— WORK INSTRUCTION —
The material below contains a line with "(repl, flags) =>" and a line with "(fs : filesystem)". Copy exactly those two lines and all lines between them.

— PROVIDED DATA —
(** A goroutine wins the insert: its value enters the cache with its handle. *)
Lemma store_step_inv callers gs1 gs2 c w h v :
  algCache w !! caller_key c = None →
  cache_inv callers (mkConfig w (gs1 ++ (c, AtLoadOrStore h v) :: gs2)) →
  cache_inv callers
    (mkConfig (mkWorld (<[caller_key c := v]> (algCache w)) (backend_log w))
              (gs1 ++ (c, Returned (Ok v)) :: gs2)).
Proof.
  intros Hmiss [Hc Hnd Hop Hsz Hr Hl Hd]. simpl in *.
  rewrite held_handles_middle in Hnd, Hop, Hsz. simpl in Hnd, Hop, Hsz.
  apply NoDup_app in Hnd as (Hnd1 & Hdisj & Hnd2).
  apply NoDup_cons in Hnd2 as (Hnotin2 & Hnd2).
  assert (Hother : ∀ (c' : Caller V) x, algCache w !! caller_key c' = Some x →
                           <[caller_key c := v]> (algCache w) !! caller_key c' = Some x).
  { intros c' x Hx. rewrite lookup_insert_ne; [exact Hx |].
    intros Heq. rewrite Heq, Hx in Hmiss. discriminate. }
  split; simpl.
  - rewrite (callers_middle gs1 c (AtLoadOrStore h v)). exact Hc.
  - rewrite held_handles_middle. simpl. apply NoDup_app. repeat split; try assumption.
    intros x Hx1 Hx2. apply (Hdisj x Hx1). apply elem_of_cons. right. exact Hx2.
  - intros x. rewrite held_handles_middle. simpl. intros Hx.
    apply Hop. revert Hx. rewrite !elem_of_app, elem_of_cons. tauto.
  - rewrite held_handles_middle. simpl.
    rewrite map_size_insert_None by exact Hmiss.
    rewrite Hsz, !length_app. simpl. lia.
  - intros c' x Hin. apply elem_of_middle in Hin as [[= -> <-] | Hin].
    + apply lookup_insert_eq.
    + apply Hother, Hr. apply elem_of_middle. right. exact Hin.
  - intros c' h' x Hin. apply elem_of_middle in Hin as [[=] | Hin].
    apply Hother, (Hl c' h'). apply elem_of_middle. right. exact Hin.
  - intros k Hk. destruct (decide (caller_key c = k)) as [<- | Hne].
    + exists c. split; [| reflexivity].
      rewrite <- Hc, fmap_app, fmap_cons. simpl.
      apply elem_of_app. right. apply elem_of_cons. left. reflexivity.
    + rewrite lookup_insert_ne in Hk by exact Hne. apply Hd. exact Hk.
Qed.
(** C2. A classifier answers [passed] exactly when stdout is a non-empty
    string whose trimmed value is the expected output; the passed result
    carries the trimmed stdout, the expected output, the input and the
    time and memory of the response.  Stdout [" 42\n"] passes against
    ["42"]; stdout ["42 "] against ["4 2"] is a wrong answer with actual
    ["42"] when stderr and compile_output are falsy. *)
Theorem passed_iff_trimmed_stdout_matches :
  (∀ result testCase index,
     let matches := ∃ out, Judge0Response.stdout result = Val out ∧ out ≠ []
                           ∧ trim out = TestCase.expectedOutput testCase in
     (status (Client.parseResult result testCase index) = passed ↔ matches)
     ∧ (status (Part000.classify result testCase index) = passed ↔ matches))
  ∧ (∀ result testCase index out,
       Judge0Response.stdout result = Val out → out ≠ [] →
       trim out = TestCase.expectedOutput testCase →
       Client.parseResult result testCase index
         = passedResult (index + 1) testCase (trim out) result
       ∧ Part000.classify result testCase index
         = passedResult (index + 1) testCase (trim out) result)
  ∧ (∀ result input index,
       Judge0Response.stdout result = Val (lit " 42" ++ LF) →
       let testCase := TestCase.mk input (lit "42") in
       Client.parseResult result testCase index
         = passedResult (index + 1) testCase (lit "42") result
       ∧ Part000.classify result testCase index
         = passedResult (index + 1) testCase (lit "42") result)
  ∧ (∀ result input index,
       Judge0Response.stdout result = Val (lit "42 ") →
       falsy (Judge0Response.stderr result) →
       falsy (Judge0Response.compile_output result) →
       let testCase := TestCase.mk input (lit "4 2") in
       Client.parseResult result testCase index
         = wrongAnswer (index + 1) testCase (lit "42")
       ∧ Part000.classify result testCase index
         = wrongAnswer (index + 1) testCase (lit "42")).
Proof.
  split; [|split; [|split]].
  - intros result testCase index matches. classify_as_parseResult.
    split; apply parseResult_passed_iff.
  - intros result testCase index out E Hne Heq. classify_as_parseResult.
    split; by apply parseResult_passed.
  - intros result input index E testCase. classify_as_parseResult.
    split; by apply (parseResult_passed result testCase index _ E).
  - intros result input index E He Hc testCase. classify_as_parseResult.
    assert (status (Client.parseResult result testCase index) ≠ passed) as Hs.
    { rewrite parseResult_passed_iff. intros (out & E' & _ & Heq).
      rewrite E in E'. by injection E' as <-. }
    rewrite (parseResult_wrong_answer _ _ _ He Hc Hs), E. done.
Qed.
Lemma proxy_location_literal (env : environment) :
  sed_literal (expand_parameter env "JUPYTERHUB_BASE_URL") →
  sed_literal (expand_parameter env "JUPYTERHUB_USER") →
  sed_literal (proxy_location env).
Proof.
  intros Hb Hu. unfold proxy_location.
  repeat apply sed_literal_app; try done; by repeat constructor.
Qed.

Lemma sed_script_parts (env : environment) :
  sed_script env = text_of "s|" ++ placeholder ++ text_of "|" ++ proxy_location env ++ text_of "|g".
Proof.
  unfold sed_script, proxy_location. by rewrite <- !app_assoc.
Qed.

(** With values free of special characters, the script is the command
    that replaces the placeholder by the proxy location as it is written. *)
Lemma parse_sed_script (env : environment) :
  sed_literal (expand_parameter env "JUPYTERHUB_BASE_URL") →
  sed_literal (expand_parameter env "JUPYTERHUB_USER") →
  parse_script (sed_script env) = Parsed (proxy_command env).
Proof.
  intros Hb Hu. rewrite sed_script_parts. unfold proxy_command.
  pose proof (proxy_location_literal env Hb Hu) as Hl.
  generalize dependent (proxy_location env). intros url Hl.
  change (parse_script (text_of "s|" ++ placeholder ++ text_of "|" ++ url ++ text_of "|g"))
    with (match parse_replacement "|" (url ++ text_of "|g") with
          | Parsed (repl, flags) =>
              if bool_decide (flags = text_of "g")
              then Parsed {| regex := placeholder; replacement := repl |}
              else Unmodelled
          | Rejected => Rejected
          | Unmodelled => Unmodelled
          end).
  rewrite parse_replacement_literal by done. simpl.
  by rewrite app_nil_r.
Qed.

Lemma placeholder_border_free : border_free placeholder.
Proof.
  intros k [Hk1 Hk2]. change (length placeholder) with 18 in *.
  do 18 (destruct k as [|k]; [by (lia || (vm_compute; discriminate))|]).
  simpl in Hk2. lia.
Qed.

Lemma placeholder_no_newline : newline ∉ placeholder.
Proof. apply (bool_decide_unpack _). by vm_compute. Qed.

Lemma string_length_app (s1 s2 : string) :
  String.length (s1 +:+ s2) = String.length s1 + String.length s2.
Proof. induction s1 as [|c s1 IH]; [done|]. simpl. by rewrite IH. Qed.

(** The workspace file and its target never are the same path. *)
Lemma workspace_not_default (home : string) : workspace ≠ default_workspace home.
Proof.
  intros H. apply (f_equal String.length) in H.
  unfold default_workspace, workspaces_dir in H.
  rewrite !string_length_app in H. simpl in H. lia.
Qed.

(** What the script does to the file system before it launches the
    command. *)
Lemma start_outcome (env : environment) (home : string) (args : list text)
    (fs : filesystem) (content : text) :
  sed_literal (expand_parameter env "JUPYTERHUB_BASE_URL") →
  sed_literal (expand_parameter env "JUPYTERHUB_USER") →
  files fs !! workspace = Some content →
  start env home args fs =
    Some {| command := args;
            at_launch :=
              {| files := <[default_workspace home := run (proxy_command env) content]>
                            (delete workspace (files fs));
                 dirs := {[workspaces_dir home]} ∪ dirs fs |} |}.
Proof.
  intros Hb Hu Hfile.
  unfold start, sed_i. rewrite parse_sed_script by done. fold (proxy_command env).
  rewrite Hfile. simpl. unfold mv, mkdir_p. simpl.
  rewrite lookup_insert_eq.
  rewrite bool_decide_eq_true_2 by set_solver.
  by rewrite delete_insert_eq.
Qed.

— RESULT FOR THIS EXERCISE —
          | Parsed (repl, flags) =>
              if bool_decide (flags = text_of "g")
              then Parsed {| regex := placeholder; replacement := repl |}
              else Unmodelled
          | Rejected => Rejected
          | Unmodelled => Unmodelled
          end).
  rewrite parse_replacement_literal by done. simpl.
  by rewrite app_nil_r.
Qed.

Lemma placeholder_border_free : border_free placeholder.
Proof.
  intros k [Hk1 Hk2]. change (length placeholder) with 18 in *.
  do 18 (destruct k as [|k]; [by (lia || (vm_compute; discriminate))|]).
  simpl in Hk2. lia.
Qed.

Lemma placeholder_no_newline : newline ∉ placeholder.
Proof. apply (bool_decide_unpack _). by vm_compute. Qed.

Lemma string_length_app (s1 s2 : string) :
  String.length (s1 +:+ s2) = String.length s1 + String.length s2.
Proof. induction s1 as [|c s1 IH]; [done|]. simpl. by rewrite IH. Qed.

(** The workspace file and its target never are the same path. *)
Lemma workspace_not_default (home : string) : workspace ≠ default_workspace home.
Proof.
  intros H. apply (f_equal String.length) in H.
  unfold default_workspace, workspaces_dir in H.
  rewrite !string_length_app in H. simpl in H. lia.
Qed.

(** What the script does to the file system before it launches the
    command. *)
Lemma start_outcome (env : environment) (home : string) (args : list text)
    (fs : filesystem) (content : text) :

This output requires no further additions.